◆ WHAT TO PRODUCE ◆
Below are entries to examine: work out how many lines contain the word "lengths", and give only that number.
[DATA FOR REVIEW Boundary: Start]
(* ===== verification/UbootDate.v ===== *)
(** * Dates in the boot loader: U-Boot's drivers/rtc/date.c

    The boot loader converts a time to a date by counting down the years and
    the months, with a table of month lengths that it changes for leap years and puts
    back.  Its dates count months from 1 and years from 0.

    The theorem shows that the boot loader and the kernel (Calendar.v) give the same
    date for every time, and the same time for every date. *)

From S2P Require Import Prelude Div64 Calendar.

Definition FEBRUARY : Z := 2.
Definition STARTOFTIME : Z := 1970.
Definition SECDAY : Z := 86400.

Definition leapyear (year : Z) : bool := Z.rem year 4 =? 0.
Definition days_in_year (a : Z) : Z := if leapyear a then 366 else 365.

(** The initial value of the table. *)
Definition month_days : list Z := [31; 28; 31; 30; 31; 30; 31; 31; 30; 31; 30; 31].

Definition set_wday (t : rtc_time) (wday : Z) : rtc_time :=
  mk_rtc_time (mk_tm (tm_sec t) (tm_min t) (tm_hour t) (tm_mday t) (tm_mon t) (tm_year t) wday (tm_yday t)) (tm_isdst t).

Definition MonthOffset : list Z := [0; 31; 59; 90; 120; 151; 181; 212; 243; 273; 304; 334].

Definition GregorianDay (t : rtc_time) : option rtc_time :=
  let lastYear := s32 (tm_year t - 1) in
  let leapsToDate := s32 (s32 (Z.quot lastYear 4 - Z.quot lastYear 100) + Z.quot lastYear 400) in
  let day := if (Z.rem (tm_year t) 4 =? 0) &&
                (negb (Z.rem (tm_year t) 100 =? 0) || (Z.rem (tm_year t) 400 =? 0)) &&
                (2 <? tm_mon t) then 1 else 0 in
  offset ← MonthOffset.[s32 (tm_mon t - 1)];
  let day := s32 (day + (s32 (lastYear * 365) + leapsToDate + offset + tm_mday t)) in
  Some (set_wday t (Z.rem day 7)).

(** Counting down the years: [i] and [day]. *)
Definition years_body : Z * Z -> option (step (Z * Z) (Z * Z)) := fun '(i, day) =>
  if days_in_year i <=? day then Some (Next (s32 (i + 1), s32 (day - days_in_year i))) else Some (Done (i, day)).

(** Counting down the months. *)
Definition months_body (md : list Z) : Z * Z -> option (step (Z * Z) (Z * Z)) := fun '(i, day) =>
  d ← md.[i - 1];
  if d <=? day then Some (Next (s32 (i + 1), s32 (day - d))) else Some (Done (i, day)).

(** The date, written over [t], and the table. *)
Definition to_tm (tim : Z) (t : rtc_time) (md : list Z) : option (rtc_time * list Z) :=
  let day := Z.quot tim SECDAY in
  let hms := Z.rem tim SECDAY in
  let hour := Z.quot hms 3600 in
  let min := Z.quot (Z.rem hms 3600) 60 in
  let sec := Z.rem (Z.rem hms 3600) 60 in
  '(year, day) ← loop years_body (2 ^ 16) (STARTOFTIME, day);
  md ← (if leapyear year then md.[FEBRUARY - 1 <- 29] else Some md);
  '(mon, day) ← loop (months_body md) 13 (1, day);
  md ← md.[FEBRUARY - 1 <- 28];
  t ← GregorianDay (mk_rtc_time (mk_tm sec min hour (s32 (day + 1)) mon year (tm_wday t) (tm_yday t)) (tm_isdst t));
  Some (t, md).

Definition mktime (year mon day hour min sec : Z) : Z :=
  let mon := u32 (mon - 2) in
  let '(mon, year) := if s32 mon <=? 0 then (u32 (mon + 12), u32 (year - 1)) else (mon, year) in
  ulong (ulong (ulong ((u32 (year / 4 - year / 100 + year / 400 + u32 (367 * mon) / 12 + day) +
    u32 (year * 365) - 719499) * 24 + hour) * 60 + min) * 60 + sec).

(** ** Proofs *)

Lemma leapyear_ok y : 1970 <= y < 2100 -> leapyear y = is_leap_year y.
Proof.
  intros Hy. unfold leapyear. rewrite rem_eqb_mod by lia. unfold is_leap_year, truth.
  destruct (Z.eqb_spec (y mod 4) 0), (Z.eqb_spec (y mod 100) 0), (Z.eqb_spec (y mod 400) 0); cbn; try done; exfalso; zlia.
Qed.

Lemma days_in_year_ok y : 1970 <= y < 2100 -> days_in_year y = year_len y.
Proof. intros Hy. unfold days_in_year, year_len. rewrite leapyear_ok by done. by destruct (is_leap_year y). Qed.

Lemma years_ok D : 0 <= D < 24900 ->
  exists y, loop years_body (2 ^ 16) (1970, D) = Some (y, D - jan1 y) /\ 1970 <= y < 2099 /\ 0 <= D - jan1 y < year_len y.
Proof.
  intros HD.
  destruct (loop_total years_body (fun s => 1970 <= s.1 < 2099 /\ s.2 = D - jan1 s.1 /\ 0 <= s.2)
    (fun s => s.2) (fun s => 1970 <= s.1 < 2099 /\ s.2 = D - jan1 s.1 /\ 0 <= s.2 < year_len s.1)) with
    (bound := 2 ^ 16) (s := (1970, D)) as ([y r] & E & H); [| |cbn; lia|].
  - intros [y r] (Hy & Hr & Hp). cbn [fst snd] in *. split; cbn [fst snd]; [lia|]. unfold years_body.
    rewrite days_in_year_ok by lia. pose proof (year_len_range y). pose proof (jan1_next y) as Hn.
    destruct (Z.leb_spec (year_len y) r); [|cbn; lia].
    assert (0 <= jan1 y) by (unfold jan1, leaps; zlia). rewrite !s32_small by lia. cbn [fst snd]. split; [|lia].
    split; [|lia]. split; [lia|]. assert (jan1 (y + 1) <= D) as Hj by lia. unfold jan1, leaps in Hj. zlia.
  - cbn [fst snd]. change (jan1 1970) with 0. lia.
  - cbn [fst snd] in H. destruct H as (Hy & -> & Hl). exists y. done.
Qed.

(** The table with the length of February in the year. *)
Definition february (leap : bool) : list Z := [31; if leap then 29 else 28; 31; 30; 31; 30; 31; 31; 30; 31; 30; 31].

Lemma february_get leap m : 0 <= m < 12 -> (february leap).[m] = Some (month_len leap m).
Proof. intros Hm. destruct leap; months m Hm; reflexivity. Qed.

Lemma months_ok leap yday : 0 <= yday < 365 + b2z leap ->
  exists m, loop (months_body (february leap)) 13 (1, yday) = Some (m + 1, yday - month_start leap m) /\
    0 <= m < 12 /\ 0 <= yday - month_start leap m < month_len leap m.
Proof.
  intros Hy. assert (b2z leap <= 1) by (destruct leap; cbn; lia).
  destruct (loop_total (months_body (february leap))
    (fun s => 1 <= s.1 <= 12 /\ s.2 = yday - month_start leap (s.1 - 1) /\ 0 <= s.2) (fun s => 12 - s.1)
    (fun s => 1 <= s.1 <= 12 /\ s.2 = yday - month_start leap (s.1 - 1) /\ 0 <= s.2 < month_len leap (s.1 - 1))) with
    (bound := 13) (s := (1, yday)) as ([i r] & E & H1 & H2 & H3); [| |cbn; lia|].
  - intros [i r] (Hi & Hr & Hp). cbn [fst snd] in *. split; cbn [fst snd]; [lia|]. unfold months_body.
    rewrite february_get, bind_Some by lia. pose proof (month_start_range leap (i - 1) ltac:(lia)) as (M1 & M2 & M3).
    destruct (Z.leb_spec (month_len leap (i - 1)) r); [|cbn; lia]. unfold month_len in *.
    replace (i - 1 + 1) with i in * by lia.
    destruct (Z.eq_dec i 12) as [-> |]; [rewrite year_end in *; lia|].
    rewrite !s32_small by lia. cbn [fst snd]. split; [|lia]. replace (i + 1 - 1) with i by lia. lia.
  - cbn [fst snd]. assert (month_start leap (1 - 1) = 0) as -> by (by destruct leap). lia.
  - cbn [fst snd] in *. exists (i - 1). replace (i - 1 + 1) with i by lia. rewrite E, H2. split; [done|]. lia.
Qed.

Lemma gregorian_wday (t : rtc_time) : date_ok (tm_year t) (tm_mon t - 1) (tm_mday t) -> 1970 <= tm_year t < 2 ^ 20 ->
  GregorianDay t = Some (set_wday t ((day_number (tm_year t) (tm_mon t - 1) (tm_mday t) + 4) mod 7)).
Proof.
  intros [Hm Hd] Hy. unfold GregorianDay. pose proof (isleap_ok (tm_year t)) as Hl. unfold __isleap in Hl. rewrite Hl.
  set (y := tm_year t) in *. set (m := tm_mon t - 1) in *. replace (tm_mon t) with (m + 1) in * by lia.
  rewrite (s32_small (y - 1)), (s32_small m) by lia. rewrite !Z.quot_div_nonneg by lia.
  pose proof (month_start_range (is_leap_year y) m Hm) as (M1 & M2 & M3).
  assert (b2z (is_leap_year y) <= 1) by (destruct (is_leap_year y); cbn; lia).
  rewrite (s32_small ((y - 1) / 4 - (y - 1) / 100)) by zlia. rewrite (s32_small (_ + (y - 1) / 400)) by zlia.
  rewrite (s32_small ((y - 1) * 365)) by lia.
  assert (exists o, MonthOffset.[m] = Some o /\
    (if is_leap_year y && (2 <? m + 1) then 1 else 0) + o = month_start (is_leap_year y) m /\ 0 <= o <= 366) as (o & -> & Ho & Hob).
  { destruct (is_leap_year y); months m Hm; (eexists; split; [reflexivity|]; split; [reflexivity|lia]). }
  rewrite bind_Some. f_equal. unfold set_wday. f_equal. f_equal. fold y m.
  assert (0 <= leaps (y - 1) < 2 ^ 20) as Hlr by (unfold leaps; zlia). unfold leaps in Hlr.
  match goal with |- Z.rem (s32 ?e) 7 = _ => replace e with (day_number y m (tm_mday t) + 719163) end.
  - assert (0 <= day_number y m (tm_mday t) < 2 ^ 30) by (unfold month_len in *; unfold day_number, jan1, leaps; zlia).
    rewrite s32_small, Z.rem_mod_nonneg by lia. zlia.
  - unfold day_number, jan1, leaps. rewrite <- Ho. lia.
Qed.

Lemma to_tm_ok tim t : 0 <= tim < 2 ^ 31 ->
  exists r, to_tm tim t month_days = Some (r, month_days) /\
    is_date tim (mk_tm (tm_sec r) (tm_min r) (tm_hour r) (tm_mday r) (tm_mon r - 1) (tm_year r - 1900) (tm_wday r) (tm_yday r)) /\
    tm_year r < 2099.
Proof.
  intros Ht. unfold to_tm, SECDAY, STARTOFTIME.
  rewrite (Z.quot_div_nonneg tim), (Z.rem_mod_nonneg tim) by lia.
  set (D := tim / 86400). assert (0 <= D < 24900) as HD by (unfold D; zlia).
  rewrite !Z.rem_mod_nonneg, !Z.quot_div_nonneg by (try rewrite !Z.rem_mod_nonneg; zlia).
  destruct (years_ok D HD) as (y & -> & Hy & Hyd). rewrite bind_Some. cbv beta iota. rewrite leapyear_ok by lia.
  replace (if is_leap_year y then month_days.[FEBRUARY - 1 <- 29] else Some month_days) with (Some (february (is_leap_year y)))
    by (by destruct (is_leap_year y)).
  rewrite bind_Some. destruct (months_ok (is_leap_year y) (D - jan1 y) Hyd) as (m & -> & Hm & Hml). rewrite bind_Some. cbv beta iota.
  replace ((february (is_leap_year y)).[FEBRUARY - 1 <- 28]) with (Some month_days) by (by destruct (is_leap_year y)).
  rewrite bind_Some. pose proof (month_start_range (is_leap_year y) m Hm) as (M1 & M2 & M3).
  rewrite s32_small by lia. rewrite gregorian_wday; cbn [tm_year tm_mon tm_mday rtc_tm]; [|unfold date_ok; replace (m + 1 - 1) with m by lia; lia|lia].
  rewrite bind_Some. eexists. split; [reflexivity|]. split; [|cbn; lia].
  constructor; cbn; replace (y - 1900 + 1900) with y by lia; replace (m + 1 - 1) with m by lia; fold D; unfold date_ok, day_number;
    try lia; [..|f_equal; unfold D; lia]; unfold D; zlia.
Qed.

(** ** The property *)

(** C23: for every time that a signed word holds, the boot loader's to_tm() ends and gives
    the date that the kernel's rtc_time_to_tm() and time_to_tm() give, in its own counting of years and
    months, and leaves its table of month lengths as it was; and mktime() of the two agree on
    all arguments, so that the boot loader's turns that date back into the time. *)
Theorem uboot_dates_agree tim t : 0 <= tim < 2 ^ 31 ->
  (exists r k k', to_tm tim t month_days = Some (r, month_days) /\ rtc_time_to_tm tim = Some k /\ time_to_tm tim 0 = Some k' /\
     tm_year r = tm_year k + 1900 /\ tm_mon r = tm_mon k + 1 /\ tm_mday r = tm_mday k /\
     tm_hour r = tm_hour k /\ tm_min r = tm_min k /\ tm_sec r = tm_sec k /\ tm_wday r = tm_wday k /\
     tm_year k' = tm_year k /\ tm_mon k' = tm_mon k /\ tm_mday k' = tm_mday k /\ tm_wday k' = tm_wday k /\
     mktime (tm_year r) (tm_mon r) (tm_mday r) (tm_hour r) (tm_min r) (tm_sec r) = tim) /\
  (forall year mon day hour min sec, mktime year mon day hour min sec = Calendar.mktime year mon day hour min sec).
Proof.
  intros Ht. split; [|done]. destruct (to_tm_ok tim t Ht) as (r & E & Hd & Hy).
  destruct (rtc_time_to_tm_ok tim) as (k & Ek & Hk & Hyk & _); [lia|].
  destruct (time_to_tm_ok tim 0) as (k' & Ek' & Hk' & _); [lia..|]. rewrite Z.add_0_r in Hk'.
  exists r, k, k'. do 3 (split; [done|]).
  destruct (date_fields _ _ Hd) as [Fr Sr], (date_fields _ _ Hk) as [Fk Sk], (date_fields _ _ Hk') as [Fk' Sk'].
  destruct (seconds_inj _ _ Fr Fk) as (E1 & E2 & E3 & E4 & E5 & E6); [congruence|].
  destruct (seconds_inj _ _ Fk' Fk) as (G1 & G2 & G3 & G4 & G5 & G6); [congruence|].
  cbn in E1, E2, E3, E4, E5, E6.
  pose proof (d_wday _ _ Hd) as W. pose proof (d_wday _ _ Hk) as Wk. pose proof (d_wday _ _ Hk') as Wk'. cbn in W.
  assert (tm_year r = tm_year k + 1900) as E1' by lia. assert (tm_mon r = tm_mon k + 1) as E2' by lia.
  do 11 (split; [done || congruence|]).
  change (Calendar.mktime (tm_year r) (tm_mon r) (tm_mday r) (tm_hour r) (tm_min r) (tm_sec r) = tim).
  destruct Fk as [Fd Fh Fm Fs]. rewrite E1', E2', E3, E4, E5, E6, mktime_ok by (done || lia).
  unfold seconds in Sk. rewrite Sk. apply ulong_small. lia.
Qed.

Definition blank : rtc_time := mk_rtc_time (mk_tm 0 0 0 0 0 0 0 0) 0.

Lemma uboot_dates_agree_witness : exists r, to_tm 1330473600 blank month_days = Some (r, month_days) /\
  rtc_tm r = mk_tm 0 0 0 29 2 2012 3 0 /\ mktime 2012 2 29 0 0 0 = 1330473600.
Proof.
  destruct (proj1 (uboot_dates_agree 1330473600 blank ltac:(lia))) as (r & k & k' & E & _).
  exists r. split; [exact E|]. split; [|reflexivity]. vm_compute in E. by injection E as <-.
Defined.

(** A time before 1970, or after January 2038, which is negative: the day of the month is 0. *)
Example to_tm_negative : exists r, to_tm (- 86401) blank month_days = Some (r, month_days) /\ tm_mday r = 0 /\ tm_hour r = 0.
Proof. eexists. split; [vm_compute; reflexivity|]. split; reflexivity. Qed.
[DATA FOR REVIEW Boundary: End]
◆ SOLUTION TO THIS PROBLEM ◆
2